Exigências vão do projeto/planta até treinamentos
Hoje, a Vigilância Sanitária, antes de conceder licença para funcionamento de um hospital, avalia o projeto e a planta do estabelecimento, com a devida aprovação de órgãos; a responsabilidade técnica; o uso de equipamentos de proteção individual e a realização de treinamento dos funcionários. Observa também as condições e controle do uso de equipamentos, bem como a manutenção preventiva periódica.
Ademais, os hospitais estão obrigados a rotinas escritas dos procedimentos, material de emergência e medicamentos identificados e disponíveis no prazo de validade, entre outros procedimentos.
No novo sistema, os hospitais recebem um questionário com os critérios que devem obedecer. Em caso de falha, recebem um prazo para se adequar, inclusive para instalar e manter concretamente uma Comissão de Controle de Infecção. Passado o prazo, a Vigilância retorna para verificação. As avaliações são realizadas, no mínimo, uma vez por ano para a renovação da licença sanitária, que deve ser feita anualmente.
AcreditaçãoOutra ação que contribui para o controle de infecção é a acreditação de hospitais, uma certificação de saúde que segue procedimentos-padrão garantindo a boa qualidade de funcionamento e atendimento.
A Secretaria vem estimulando a iniciativa desde 96 e, graças a uma parceria implantou o programa em março deste ano.

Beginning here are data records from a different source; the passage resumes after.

Lemma image_updater_loop_sleeps inputs u u' evs d :
  image_updater_loop Frame imencode inputs u = Some (u', evs) →
  EvSleep d ∈ evs → (d <? 0)%float = false.
Proof.
  revert u u' evs. induction inputs as [|inp inputs IH]; intros u u' evs Hrun; cbn in Hrun.
  - injection Hrun as <- <-. intros Hin. by apply elem_of_nil in Hin.
  - destruct (image_updater_cycle _ _ inp u) as [[u1 evs1]|] eqn:Hcycle; cbn in Hrun; [|done].
    destruct (image_updater_loop _ _ inputs u1) as [[u2 evs2]|] eqn:Hloop; cbn in Hrun; [|done].
    injection Hrun as <- <-. intros [Hin|Hin]%elem_of_app.
    + by apply (image_updater_cycle_sleeps _ _ _ _ _ Hcycle).
    + by apply (IH _ _ _ Hloop).
Qed.

(** X8: whatever the clock reads (a cycle that overran its period, a clock
    that jumped), no run of the capture loop ever calls [time.sleep] with a
    negative duration, which would raise [ValueError] and end the thread:
    every sleep is either [max(interval - elapsed, 0)] or the one-millisecond
    poll. *)
Theorem sleeps_never_negative (inputs : list (cycle_input Frame)) (cache : gmap Z bytes)
    (clock0 : list float) (u' : updater) (evs : list event) :
  image_updater Frame imencode inputs cache clock0 = Some (u', evs) →
  ∀ d, EvSleep d ∈ evs → (d <? 0)%float = false.
Proof.
  destruct clock0 as [|t clock1]; cbn; [done|].
  intros Hrun d. by apply (image_updater_loop_sleeps _ _ _ _ _ Hrun).
Qed.

(** X9: a cycle whose camera read succeeded never ends before its deadline.
    It reads the clock at its start and after the encoding, then once more
    for every turn of the wait loop: the readings that are before the
    previous deadline plus the period are each followed by a one-millisecond
    sleep, and the cycle ends on the first reading that is not before it
    (at once, with no poll, when the cycle has overrun). *)
Theorem cycle_never_ends_early (frame : Frame) (needed : gmap Z Z) (u u' : updater)
    (evs : list event) :
  image_updater_cycle Frame imencode (mkInput (Some frame) needed) u = Some (u', evs) →
  ∃ t0 t1 waits t_end,
    clock u = t0 :: t1 :: waits ++ t_end :: clock u'
    ∧ Forall (λ t, (t <? last_time u + interval)%float = true) waits
    ∧ (t_end <? last_time u + interval)%float = false
    ∧ last_time u' = (last_time u + interval)%float
    ∧ slept evs
      = Py.max0 (interval - (t1 - t0)) :: replicate (length waits) poll_sleep.
Proof.
  intros Hcycle.
  destruct (image_updater_cycle_inv _ _ _ _ _ _ _ Hcycle)
    as (t0 & t1 & waits & t_end & Hclock & Hw & Hend & Hlt & _ & ->).
  exists t0, t1, waits, t_end. do 4 (split; [done|]).
  unfold slept. rewrite omap_app, process_qualities_events.
  assert (Hnone : ∀ l : list Z,
    omap (λ e, match e with EvSleep d => Some d | _ => None end)
      (l ≫= λ q, [EvImencode q; EvThreadStart q]) = []).
  { induction l as [|q l IH]; [done|]. cbn. apply IH. }
  rewrite Hnone. cbn. f_equal. apply slept_sleeps.
Qed.

End CaptureRun.

Lemma sleeps_never_negative_witness :
  let inputs := [mkInput (Some 7) (frames_needed demo_state);
                 mkInput None (frames_needed demo_state);
                 mkInput (Some 8) (frames_needed demo_state)] in
  let clock0 := [1; 1; 1.5; 1.5; 2; 2.5; 2.5; 0.5; 3]%float in
  ∃ u' evs,
    image_updater nat demo_imencode inputs (frames demo_state) clock0 = Some (u', evs)
    ∧ ∀ d, EvSleep d ∈ evs → (d <? 0)%float = false.
Proof.
  intros inputs clock0.
  destruct (image_updater nat demo_imencode inputs (frames demo_state) clock0)
    as [[u' evs]|] eqn:Hrun; [|vm_compute in Hrun; discriminate Hrun].
  exists u', evs. split; [reflexivity|].
  exact (sleeps_never_negative nat demo_imencode inputs (frames demo_state) clock0 u' evs Hrun).
Defined.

São verificadas desde a cozinha do hospital até a estrutura elétrica e hidráulica, passando pela análise dos equipamentos e do cumprimento das normas de controle de infecção hospitalar. A avaliação dos hospitais candidatos é feita pelo Instituto Paranaense de Acreditação em Serviço de Saúde (Ipass). O objetivo não é punir, mas sim estimular a melhoria de qualidade dos serviços hospitalares, diz a presidente do Ipass, Ivete Wazur.

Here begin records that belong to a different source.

(* ===== verification/Prelude.v ===== *)
(** * Verification of the handoff library

    [handoff] (src/crates/handoff) lets a process replace itself without
    refusing a connection: a {e supervisor} starts a new version of a service
    (the {e successor}), hands it the listening sockets, and has the running
    version (the {e incumbent}) drain, seal its data and give up the lock of
    the data directory before the successor takes it.  The claim of the code is
    that no two versions ever own the data at once, that an incumbent whose
    replacement fails gets the service back, and that every wait ends.  This
    development models the three programs and the layers under them, and
    proves those claims.

    ** The parts and their files

    Every definition keeps the name it has in the code.  Files are listed in
    dependency order; "src/..." paths are relative to src/crates/.

    - [Prelude]: the result type, the program monad [prog] (a world, an
      outcome, [Exit] for [_exit]), its weakest-precondition rules, numbers as
      the code formats and parses them, machine widths, the tactics.
    - [Contract]: specifications as automata over a trace of events; [post] and
      its rules, used by every [...Safety] file.
    - [Errors] (handoff/src/error.rs): [Error], [IoError], [errno] and its
      [ErrorKind], the display strings.
    - [Protocol] (handoff/src/protocol.rs): [Message] and [negotiate_version].
    - [Sock] (handoff/src/sock.rs): descriptors as a kernel table [kernel] over
      open file descriptions; [send_all] against a script of what [send(2)]
      returns; path limits, [peer_uid_is_allowed], descriptor flags.
    - [Frame] (handoff/src/frame.rs): the encoding of a frame, [read_message],
      and the resumable [FrameAccumulator] over a stream of read events (bytes in
      any segmentation, [EINTR], time-outs, errors, end of file).  [PlainCodec] is
      a codec of the messages for the witnesses, not one of the program's.
    - [FrameTests], [LockTests], [SocketTests]: the [#[test]] functions of the
      library's files, each a definition that runs the model as the test runs the
      code, and theorems that they pass.
    - [Fd] (handoff/src/fd.rs): the child's environment and the descriptor
      shuffle between [fork] and [execve].
    - [Lock] (handoff/src/lock.rs): flock and pidfile, as sequential programs, and as
      the step relation [lstep] of several processes that may die anywhere.
    - [Channel]: the interface [ControlChannel] and its laws, which the state
      machines are proved against; instances [Stream.stream] (the bytes of
      [Frame]) and [Script.script] (whole messages, for examples).  [Talking]
      extends it to a channel whose peer says given messages, heartbeats between
      them, with laws for when a poll or a write succeeds; both instances have them,
      the byte stream with room for a number of frames in its socket.
    - [Role] (handoff/src/role.rs): [detect_role] over the process environment
      and the kernel table, listener adoption, [take], and the successor's
      typestate protocol.
    - [Bind] (sock.rs [bind_socket], incumbent.rs [bind_replacing]): publishing
      a socket by bind, chmod and rename over a name space.
    - [Crash] (handoff/src/crash.rs): [maybe_crash] and the point names.
    - [StateJournal] (handoff/src/state.rs): the journal and its atomic write.
    - [Incumbent] (handoff/src/incumbent.rs, drainable.rs): [serve], the session
      loop, one handler per message, abort and flock recovery.  The service's
      own hooks are the class [Drainable], with the crash points they pass.  While
      a hook works the heartbeat thread waits an interval, stamps a frame and writes
      it, again and again.  [IncumbentSafety] and
      [IncumbentAsked] have its theorems; [IncumbentCommits] shows that it hands
      over when it is led to [Commit].
    - [Primitive] (handoff-tests/src/bin/primitive.rs): both roles of the test
      service up to [serve], with [announce_and_bind] of role.rs;
      [PrimitiveSafety] its theorems, [PrimitiveCommits] that a successor that is
      told to begin comes to serve.
    - [Supervisor] (handoff/src/supervisor.rs): [spawn_successor] and
      [perform_handoff], phase by phase, the child guard, [resume_from_journal].
      [SupervisorSafety] has the order of what it does, [SupervisorTime] how long
      it takes, [SupervisorCommits] that it succeeds when the peers do their part.
    - [Inheritance]: [spawn_successor], the shuffle and [detect_role] composed.
    - [Pair] (supervisor.rs [make_socketpair]): the successor's control socket and
      the spawn over it, on the descriptor tables of both processes.
    - [SupervisorBin] (handoff-supervisor/src/main.rs): cold start, trigger
      socket, command line, reap.  [SupervisorBinSafety] has its theorems.
    - [Harness] (handoff-tests/src/lib.rs, handoff-tests/src/bin/supervisor.rs):
      the environments the test fixtures give to the three programs, and the
      test supervisor with its exit status.
    - [Probes] (handoff-tests/src/lib.rs): what a test reads of the lock, the
      journal, the markers and the logs, its assertions, and the life of its
      handles on child processes.
    - [Crashed], [CrashedPrimitive]: what a crash leaves behind, for every
      program, and what the assertions then say.
    - [TestDrainable] (handoff-tests/src/bin/primitive.rs): the test consumer,
      its hooks as programs and as the [Drainable] they make
      ([instance_is_hooks]).
    - [System]: one run of each program with the four message queues between
      them and the flock; a step is the next event of one of them, or a death.
    - [Fleet]: any number of runs of the primitive and of [perform_handoff] over one
      lock; the successor of one handoff is the incumbent of the next.
    - [Handover]: the three programs with one conversation between them, and the run
      of [System] they make together.

    ** How they interact

    The supervisor has a connection to the incumbent and a socket pair to the
    successor.  A program's world holds its end of each as a
    [ControlChannel]; what the peer, the kernel, the clock and the service
    decide is in an environment record ([Env], [SEnv], [PEnv], [MainAnswers]) that
    the theorems quantify over, so that a theorem about [perform_handoff] covers
    any peer, also a hostile one.  Each program writes what it does that
    others can see into its trace.  [System] replaces the arbitrary peers by each
    other: a message is received only after it was sent, the flock is
    granted only when it is free, and a dead process does nothing.

    ** What is proved

    - The system: [handoff_no_split_brain] (in every interleaving, with deaths
      and failed writes, incumbent and successor are never both in charge, and
      the data is sealed before the successor has it),
      [fleet_one_in_charge] (the same for any number of processes, and for
      handoffs that overlap or follow each other) and
      [handoff_verdicts_agree] (who is told what, and who is then alive).
      They follow from the three contracts below, not from the code of the
      peers.
    - The contracts: [perform_handoff_follows_contract],
      [serve_follows_contract], [successor_serves_with_flock].  Each says that
      every run of the program is accepted by an automaton that is stated
      without the code, that it terminates, and how the world is left; the
      [..._event_order] theorems spell the automata out as an ordering of events.
      The incumbent's automaton knows what the consumer last did
      ([consumer_after]: runs, paused, a failed drain, a failed resume), so that
      "not left paused" is told apart from "runs".
    - The unit tests: [frame_tests_pass], [lock_and_state_tests_pass],
      [socket_tests_pass], for every codec, directory, process and kernel they may
      meet.
    - Failure: [abort_undoes_handoff] (every branch, the failing [acquire] and
      the failing [resume_after_abort] included), [accept_failures],
      [bind_replacing_keeps_or_frees], [resume_from_journal_clears], and the
      edges that surprise, each for every run: [failed_drain_is_not_resumed],
      [second_seal_request_resumes_without_flock],
      [inherited_listen_pid_hides_listeners], [read_message_desynchronizes].
    - Success: [perform_handoff_commits], [serve_hands_over] and
      [successor_comes_to_serve] say of each program that it succeeds, in exactly
      which events, when its peers say what they should and its system calls
      work.  [handoff_completes] puts them together: with one conversation the
      handoff commits, the incumbent returns, the successor serves, and the three
      traces are one run of [System] that ends with the flock the successor's.
      [working_systems_hand_over]: on machines that work within the deadlines
      there is such a conversation.
    - Time and termination: [perform_handoff_in_time], [short_retry_bounds],
      [wait_child_bounded], [poll_read_total], [trigger_loop_survives].
    - The lock: [lock_mutual_exclusion], [acquire_outcomes], [break_stale_safe].
    - Bytes: [frames_survive_transport], [accumulator_equiv_read_message],
      [encode_bounded], [send_all_exact], [trigger_line_bounded].
    - The tests' own ground: [crash_points_do_not_leak] (each role crashes only
      where the test wants it to), [test_supervisor_exit_status];
      [crash_is_attributed] and [primitive_crash_is_attributed] (a process that
      ends at a crash point ends at the one its test named, and the assertion
      passes for that one only); [flock_probe_truthful], [wait_exit_reaps],
      [test_consumer_tallies].
    - Descriptors: [child_inherits_exactly], [successor_inherits],
      [cold_start_inherits], [pair_ends_apart] (the death of either side is an
      end of file for the other), [detect_role_consumes],
      [detect_role_touches_only_ours], [take_exactly], [bind_socket_atomic].
    - Who may do what: [trigger_runs_only_permitted],
      [client_is_told_the_outcome], [successor_ready_after_begin],
      [negotiate_version_highest], [journal_atomic].

    A theorem with hypotheses is followed by its [_witness], a run of the
    definitions at concrete values.

    ** Loops and their fuel

    A loop the code bounds by its input or by a clock has as fuel a number the
    theorems show to be enough; running out is [Stuck], or [None], and the
    contracts exclude it.  [fill] and [poll_loop] start from [S (reader_size r)],
    as each round takes an event off the stream; session loops start from
    [S (ch_size ...)], since each frame makes the stream smaller ([ChannelLaws]);
    the flock retry from [retry_fuel], one round per interval of the time-out;
    the supervisor's waits from the size of the streams.  [serve]'s accept loop
    and the trigger loop are endless in the code: they run over the list of
    connections that arrive, and end in [Accepting] when it is used up.
    Times are milliseconds in [Z], and the clock never goes back.  The clock of
    the supervisor moves with every call of it that may block: each poll, each
    frame it writes, the connect, the spawn, the wait for a killed child and
    each journal operation take what the environment's [delay] says.
    [perform_handoff_in_time] counts them: besides the two deadlines a handoff makes
    at most twenty-eight.  Lengths,
    versions, modes and descriptors are [Z] or [nat] with their bounds stated;
    the length and the version of a frame are little-endian, as in the code.

    ** Parameters

    The [postcard] codec is the class [PayloadCodec] (and [JournalCodec]) with
    the law that decoding inverts encoding; the service is the class [Drainable],
    whose one law is that its crash points have names; uuids, pids and the file system's and the kernel's answers are fields of
    the environments.  A kernel object the code shares between processes (a
    flock, an open file description, a name) is modelled as state.

    ** Not modelled

    - metrics.rs, util.rs and lib.rs: metric names, the wall clock, re-exports.
    - Parsing of the configuration file and of the command line in
      handoff-supervisor (serde and clap do it); log lines and metrics, which do not
      influence control flow.
    - Bytes inside the payload of a frame (postcard), and the contents of the
      listening sockets: what clients of the service send is the
      service's.
    - The temporary directory of a test and the files its children's output goes
      to: the operating system makes them.
    - Panics: [Instant + Duration] in [perform_handoff] and [read_until]
      overflows for a deadline like [Duration::MAX]; the clock in [Z] does not.
    - A crash marker that cannot be written: [maybe_crash] ignores the error in
      the code, and the theorems about crashes are for a directory of markers in
      which the write succeeds.  Of a consumer's hook that ends at its crash
      point, its other marker ("drain-called", "seal-called") is not in the world
      of [serve].
    - The run of the first primitive: [SupervisorBin.main] makes its command
      ([cold_start_command]) and the system answers with a pid or an error;
      [trigger_runs_only_permitted] is about the handoffs.
    - Of the tests, the integration tests under handoff/tests and
      handoff-tests/tests: they spawn processes, whose models they would run;
      [HandoffId::new] (a random uuid) and the test of its uniqueness; and the
      Rust [unwrap]s around files and sockets the operating system makes.

    ** What is left

    The runs of [System] have no heartbeats from a successor that initialises:
    [start_heartbeats] is in [Role] but the test primitive does not call it.
    [handoff_completes] is for runs in which nothing fails; which failures a
    handoff survives (a late [Drained], a journal that cannot be written) is in the
    theorems about each program, not in one about the system. *)
From Stdlib Require Import Strings.Ascii Strings.Byte.
From stdpp Require Import base tactics option list numbers strings gmap.
From Stdlib Require DecimalString DecimalN DecimalFacts.
Local Open Scope Z_scope.

Declare Scope handoff_scope.
Delimit Scope handoff_scope with handoff.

Desde o início do programa, 41 hospitais já manifestaram interesse. Segundo Ivete, eles recebem material sobre os procedimentos e, a partir daí, existe um prazo de seis meses para adequação dos serviços. Este mês foi iniciada a avaliação dos primeiros.
Nos casos em que a acreditação não for aprovada, a equipe do Ipass elabora um relatório apontando as principais dificuldades do hospital. O certificado é válido por dois anos, período em que acontece uma nova avaliação para verificar se as boas condições de atendimento e funcionamento do estabelecimentos continuam seguindo os padrões estabelecidos.
Além da Secretaria da Saúde, também são responsáveis pela implantação do programa e pela formação do Ipass, as seguintes entidades: Federação dos Hospitais do Paraná (Fehospar), Conselho Regional de Enfermagem (Coren), Associação Paranaense de Controle de Infecção Hospitalar (Aparcih), Conselho Regional de Farmácia (CRF), Associação Médica Paranaense (AMP), Associação Brasileira de Enfermagem (Aben), Conselho Regional de Farmácia (CRF), Conselho Regional de Medicina (CRM), Universidade Federal do Paraná (UFPR), Secretaria Municipal de Saúde e Femipa (Federação das Misericórdias do Paraná). O Ipass fica à Rua Augusto Stresser, 600, Alto da Glória, em Curitiba.